* _TASK DESCRIPTION_: Take each line of the data that contains the string "Prop" and copy it.
(MATERIAL FOR THIS EXERCISE)
(** [struct sockaddr_storage], seen as [sockaddr_in] and [sockaddr_in6]: the
    two share the family and the port (both at offset 2), and [sin_addr]
    (bytes 4 to 7) does not overlap [sin6_addr] (bytes 8 to 23).  The port is
    kept in host order: every access goes through [htons] or [ntohs]. *)
Record sockaddr_storage := SockAddr {
  ss_family : sa_family;
  sin_port : Z;
  sin_addr : list Z;
  sin6_addr : list Z
}.
#[export] Instance sockaddr_storage_eq_dec : EqDecision sockaddr_storage.
Proof. solve_decision. Defined.

(** All bytes zero, as [calloc], [memset] and [= {0}] leave it. *)
Definition sockaddr_zero : sockaddr_storage :=
  SockAddr AF_UNSPEC 0 (replicate 4 0%Z) (replicate 16 0%Z).

Definition set_port (port : Z) (a : sockaddr_storage) : sockaddr_storage :=
  SockAddr (ss_family a) port (sin_addr a) (sin6_addr a).

(** [inet_pton(3)] and [inet_ntop(3)] for the two families. *)
Class Inet := {
  inet_pton4 : string → option (list Z);
  inet_pton6 : string → option (list Z);
  inet_ntop4 : list Z → string;
  inet_ntop6 : list Z → string
}.

Definition INET_ADDRSTRLEN : nat := 16.
Definition INET6_ADDRSTRLEN : nat := 46.

Definition dotted_char (c : ascii) : Prop := is_Some (digit_value c) ∨ c = "."%char.
Definition hex_value (c : ascii) : option Z :=
  match digit_value c with
  | Some d => Some d
  | None => let n := Z.of_N (N_of_ascii (tolower c)) in
            if (97 <=? n)%Z && (n <=? 102)%Z then Some (n - 87)%Z else None
  end.
Definition colon_char (c : ascii) : Prop :=
  is_Some (hex_value c) ∨ c = ":"%char ∨ c = "."%char.

(** The documented behaviour the program relies on. *)
Class InetLaws `{Inet} : Prop := {
  pton4_bytes s bs : inet_pton4 s = Some bs → bytes_ok 4 bs;
  pton6_bytes s bs : inet_pton6 s = Some bs → bytes_ok 16 bs;
  pton4_ntop4 bs : bytes_ok 4 bs → inet_pton4 (inet_ntop4 bs) = Some bs;
  pton6_ntop6 bs : bytes_ok 16 bs → inet_pton6 (inet_ntop6 bs) = Some bs;
  pton4_ntop6 bs : bytes_ok 16 bs → inet_pton4 (inet_ntop6 bs) = None;
  ntop4_chars bs : bytes_ok 4 bs → Forall dotted_char (chars (inet_ntop4 bs));
  ntop6_chars bs : bytes_ok 16 bs → Forall colon_char (chars (inet_ntop6 bs));
  ntop4_length bs : bytes_ok 4 bs → String.length (inet_ntop4 bs) < INET_ADDRSTRLEN;
  ntop6_length bs : bytes_ok 16 bs → String.length (inet_ntop6 bs) < INET6_ADDRSTRLEN
}.

Section IpUtilities.
Context `{Inet}.

(** [None] is the status -1; the address is then left as it was. *)
Definition parse_ip_str (str : string) (a : sockaddr_storage) : option sockaddr_storage :=
  match inet_pton4 str with
  | Some bs => Some (SockAddr AF_INET (sin_port a) bs (sin6_addr a))
  | None =>
      match inet_pton6 str with
      | Some bs => Some (SockAddr AF_INET6 (sin_port a) (sin_addr a) bs)
      | None => None
      end
  end.

(** [None] is the status -1; the buffer is then left as it was. *)
Definition ip_to_str (a : sockaddr_storage) : option string :=
  match ss_family a with
  | AF_INET => Some (inet_ntop4 (sin_addr a))
  | AF_INET6 => Some (inet_ntop6 (sin6_addr a))
  | AF_UNSPEC => None
  end.
End IpUtilities.

Definition set_default_port (a : sockaddr_storage) (port : Z) : sockaddr_storage :=
  match ss_family a with
  | AF_INET | AF_INET6 => if (sin_port a =? 0)%Z then set_port port a else a
  | AF_UNSPEC => a
  end.

Definition are_ips_equal (a b : sockaddr_storage) : bool :=
  if negb (bool_decide (ss_family a = ss_family b)) then false
  else match ss_family a with
       | AF_INET => bool_decide (sin_addr a = sin_addr b)
       | AF_INET6 => bool_decide (sin6_addr a = sin6_addr b)
       | AF_UNSPEC => false
       end.

(** The path [is_wireless] asks [stat] about; whether it is a directory is up
    to the system. *)
Definition wireless_path (ifname : string) : string :=
  "/sys/class/net/" +:+ ifname +:+ "/wireless".

(** Well-formed addresses: a family is set, the port fits 16 bits and the
    arrays have their sizes. *)
Record sockaddr_wf (a : sockaddr_storage) : Prop := {
  wf_family : ss_family a ≠ AF_UNSPEC;
  wf_port : (0 ≤ sin_port a < 65536)%Z;
  wf_sin : bytes_ok 4 (sin_addr a);
  wf_sin6 : bytes_ok 16 (sin6_addr a)
}.

(** The same without a family: what zeroed memory satisfies. *)
Record sockaddr_typed (a : sockaddr_storage) : Prop := {
  ty_port : (0 ≤ sin_port a < 65536)%Z;
  ty_sin : bytes_ok 4 (sin_addr a);
  ty_sin6 : bytes_ok 16 (sin6_addr a)
}.

(** ** Reference implementation of the interface

    Dotted quads as in [inet_pton(3)]; IPv6 addresses in their full form, eight
    groups of four digits. *)

Definition octet_of_string (t : string) : option Z :=
  let v := (strtol t).1 in
  if bool_decide (fmt_d v = t) && (0 <=? v)%Z && (v <=? 255)%Z then Some v else None.

Definition ref_pton4 (s : string) : option (list Z) :=
  let ts := strsep "." s in
  if decide (length ts = 4) then mapM octet_of_string ts else None.

Definition ref_ntop4 (bs : list Z) : string := string_join "." (fmt_d <$> bs).

Definition byte_hex (b : Z) : string :=
  String (hex_digit (b / 16)) (String (hex_digit (b mod 16)) "").

Fixpoint ref_groups (bs : list Z) : list string :=
  match bs with
  | a :: b :: bs' => (byte_hex a +:+ byte_hex b) :: ref_groups bs'
  | _ => []
  end.

Definition ref_ntop6 (bs : list Z) : string := string_join ":" (ref_groups bs).

Definition group_of_string (t : string) : option (list Z) :=
  match t with
  | String a (String b (String c (String d EmptyString))) =>
      a ← hex_value a; b ← hex_value b; c ← hex_value c; d ← hex_value d;
      Some [(16 * a + b)%Z; (16 * c + d)%Z]
  | _ => None
  end.

Definition ref_pton6 (s : string) : option (list Z) :=
  let ts := strsep ":" s in
  if decide (length ts = 8) then mjoin <$> mapM group_of_string ts else None.

#[export] Instance reference_inet : Inet := {|
  inet_pton4 := ref_pton4;
  inet_pton6 := ref_pton6;
  inet_ntop4 := ref_ntop4;
  inet_ntop6 := ref_ntop6
|}.

(** ** The reference implementation satisfies the laws *)

Lemma octet_of_string_fmt b : byte_ok b → octet_of_string (fmt_d b) = Some b.
Proof. revert b. by_bytes. Qed.

Lemma octet_of_string_byte t b : octet_of_string t = Some b → byte_ok b.
Proof. unfold octet_of_string, byte_ok. intros. case_match eqn:E; simplify_eq. lia. Qed.

Lemma fmt_d_byte_not_in b c : byte_ok b → digit_value c = None → c ∉ chars (fmt_d b).
Proof.
  intros Hb Hc Hin. pose proof (fmt_d_byte_digits b Hb) as HF. rewrite Forall_forall in HF.
  destruct (HF c Hin). congruence.
Qed.

Lemma mapM_bytes {A} (f : A → option Z) ts bs n :
  (∀ t b, f t = Some b → byte_ok b) → mapM f ts = Some bs → length ts = n → bytes_ok n bs.
Proof.
  intros Hf HM%mapM_Some <-. split; [by apply Forall2_length in HM|].
  induction HM; constructor; eauto.
Qed.

Lemma mapM_fmap_Some {A B} (f : A → option B) (g : B → A) l :
  Forall (λ x, f (g x) = Some x) l → mapM f (g <$> l) = Some l.
Proof. intros HF. apply mapM_Some. induction HF; constructor; auto. Qed.

Lemma ref_pton4_ntop4 bs : bytes_ok 4 bs → ref_pton4 (ref_ntop4 bs) = Some bs.
Proof.
  intros [Hl HF]. unfold ref_pton4, ref_ntop4.
  rewrite strsep_string_join.
  - rewrite decide_True by (by rewrite length_fmap).
    apply mapM_fmap_Some. by eapply Forall_impl; [done|apply octet_of_string_fmt].
  - by destruct bs.
  - apply Forall_fmap. eapply Forall_impl; [done|]. intros. by apply fmt_d_byte_not_in.
Qed.

Lemma hex_value_hex_digit b :
  byte_ok b →
  hex_value (hex_digit (b / 16)) = Some (b / 16)%Z
  ∧ hex_value (hex_digit (b mod 16)) = Some (b mod 16)%Z.
Proof. revert b. by_bytes. Qed.

Lemma hex_value_nibble c v : hex_value c = Some v → (0 ≤ v < 16)%Z.
Proof.
  unfold hex_value. destruct (digit_value c) eqn:E; intros; simplify_eq.
  - apply digit_value_nonneg in E. lia.
  - case_match eqn:E'; simplify_eq. lia.
Qed.

Lemma group_of_string_bytes t bs : group_of_string t = Some bs → bytes_ok 2 bs.
Proof.
  unfold group_of_string. intros.
  destruct t as [|a [|b [|c [|d [|]]]]]; simplify_eq/=.
  destruct (hex_value a) eqn:Ea, (hex_value b) eqn:Eb, (hex_value c) eqn:Ec,
    (hex_value d) eqn:Ed; simplify_eq/=.
  apply hex_value_nibble in Ea, Eb, Ec, Ed.
  split; [done|]. repeat constructor; unfold byte_ok; lia.
Qed.

Lemma group_of_string_hex a b :
  byte_ok a → byte_ok b → group_of_string (byte_hex a +:+ byte_hex b) = Some [a; b].
Proof.
  intros Ha Hb. unfold byte_hex. rewrite !string_app_cons, string_app_nil_l. simpl.
  destruct (hex_value_hex_digit a Ha) as [-> ->], (hex_value_hex_digit b Hb) as [-> ->].
  simpl. by rewrite <-!Z.div_mod by done.
Qed.

Lemma byte_hex_chars a : byte_ok a → Forall (λ c, is_Some (hex_value c)) (chars (byte_hex a)).
Proof.
  intros Ha. destruct (hex_value_hex_digit a Ha).
  repeat constructor; eauto.
Qed.

Lemma ref_groups_spec n bs :
  bytes_ok (n * 2) bs →
  length (ref_groups bs) = n
  ∧ Forall (λ t, String.length t = 4 ∧ Forall (λ c, is_Some (hex_value c)) (chars t)) (ref_groups bs)
  ∧ mjoin <$> mapM group_of_string (ref_groups bs) = Some bs.
Proof.
  revert bs. induction n as [|n IH]; intros bs Hbs.
  - destruct Hbs as [?%length_zero_iff_nil _]. by subst.
  - destruct bs as [|a [|b bs]]; [by destruct Hbs..|].
    simpl in Hbs. rewrite !bytes_ok_cons in Hbs. destruct Hbs as (Ha & Hb & Hbs).
    destruct (IH bs Hbs) as (Hl & HF & HM).
    cbn [ref_groups length mapM]. split; [by rewrite Hl|]. split.
    + constructor; [split; [done|]|done].
      rewrite chars_app, Forall_app. auto using byte_hex_chars.
    + rewrite group_of_string_hex by done. simpl.
      destruct (mapM group_of_string (ref_groups bs)); simplify_eq/=. done.
Qed.

Lemma not_elem_of_hex c cs :
  Forall (λ c, is_Some (hex_value c)) cs → hex_value c = None → c ∉ cs.
Proof.
  intros HF Hc Hin. rewrite Forall_forall in HF. destruct (HF c Hin). congruence.
Qed.

Lemma ref_pton6_ntop6 bs : bytes_ok 16 bs → ref_pton6 (ref_ntop6 bs) = Some bs.
Proof.
  intros Hbs. destruct (ref_groups_spec 8 bs Hbs) as (Hl & HF & HM).
  unfold ref_pton6, ref_ntop6. rewrite strsep_string_join.
  - by rewrite decide_True.
  - by destruct (ref_groups bs).
  - eapply Forall_impl; [done|]. intros t [_ Ht]. by eapply not_elem_of_hex.
Qed.

Lemma ref_pton6_bytes s bs : ref_pton6 s = Some bs → bytes_ok 16 bs.
Proof.
  unfold ref_pton6. case_decide as Hl; [|done].
  destruct (mapM _ _) as [gs|] eqn:HM; simpl; intros; simplify_eq.
  apply mapM_Some in HM. rewrite (Forall2_length _ _ _ HM) in Hl.
  assert (Forall (bytes_ok 2) gs) as HF
    by (clear Hl; induction HM; constructor; eauto using group_of_string_bytes).
  clear HM. revert Hl HF. change 16 with (8 * 2). generalize 8. induction gs as [|g gs IH]; intros n.
  - simpl. intros <- _. done.
  - destruct n as [|n]; [done|]. intros [= Hl] [[Hg1 Hg2] Hgs]%Forall_cons.
    destruct (IH n Hl Hgs) as [H1 H2]. split; simpl.
    + rewrite length_app. simpl in *. lia.
    + by apply Forall_app.
Qed.

Lemma ref_pton4_ntop6 bs : bytes_ok 16 bs → ref_pton4 (ref_ntop6 bs) = None.
Proof.
  intros Hbs. destruct (ref_groups_spec 8 bs Hbs) as (Hl & HF & HM).
  unfold ref_pton4, ref_ntop6. rewrite strsep_no_sep; [done|].
  intros Hin. cut (Forall (λ c, c ≠ "."%char) (chars (string_join ":" (ref_groups bs)))).
  { rewrite Forall_forall. intros HF'. by apply (HF' "."%char). }
  apply string_join_chars; [by repeat constructor|].
  eapply Forall_impl; [done|]. intros t [_ Ht]. eapply Forall_impl; [done|].
  by intros c [v Hv] ->.
Qed.

Lemma ref_ntop4_length bs :
  bytes_ok 4 bs → String.length (ref_ntop4 bs) < INET_ADDRSTRLEN.
Proof.
  intros Hbs. unfold ref_ntop4. rewrite string_join_length, length_fmap.
  destruct bs as [|a [|b [|c [|d [|]]]]]; try by destruct Hbs.
  rewrite !bytes_ok_cons in Hbs. destruct Hbs as (Ha & Hb & Hc & Hd & _).
  apply fmt_d_byte_length in Ha, Hb, Hc, Hd. unfold INET_ADDRSTRLEN. simpl. lia.
Qed.

Lemma ref_ntop6_length bs :
  bytes_ok 16 bs → String.length (ref_ntop6 bs) < INET6_ADDRSTRLEN.
Proof.
  intros Hbs. destruct (ref_groups_spec 8 bs Hbs) as (Hl & HF & _).
  unfold ref_ntop6. rewrite string_join_length, Hl.
  assert (sum_list (String.length <$> ref_groups bs) = 4 * length (ref_groups bs)) as ->.
  { clear Hl Hbs. induction HF as [|t ts [Ht _] _ IH]; [done|].
    rewrite fmap_cons. cbn [sum_list sum_list_with foldr length]. rewrite Ht. simpl in *. lia. }
  rewrite Hl. unfold INET6_ADDRSTRLEN. simpl. lia.
Qed.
(End MATERIAL FOR THIS EXERCISE)
* _RESULT OF THIS TASK_:
Definition dotted_char (c : ascii) : Prop := is_Some (digit_value c) ∨ c = "."%char.
Definition colon_char (c : ascii) : Prop :=
Class InetLaws `{Inet} : Prop := {
Record sockaddr_wf (a : sockaddr_storage) : Prop := {
Record sockaddr_typed (a : sockaddr_storage) : Prop := {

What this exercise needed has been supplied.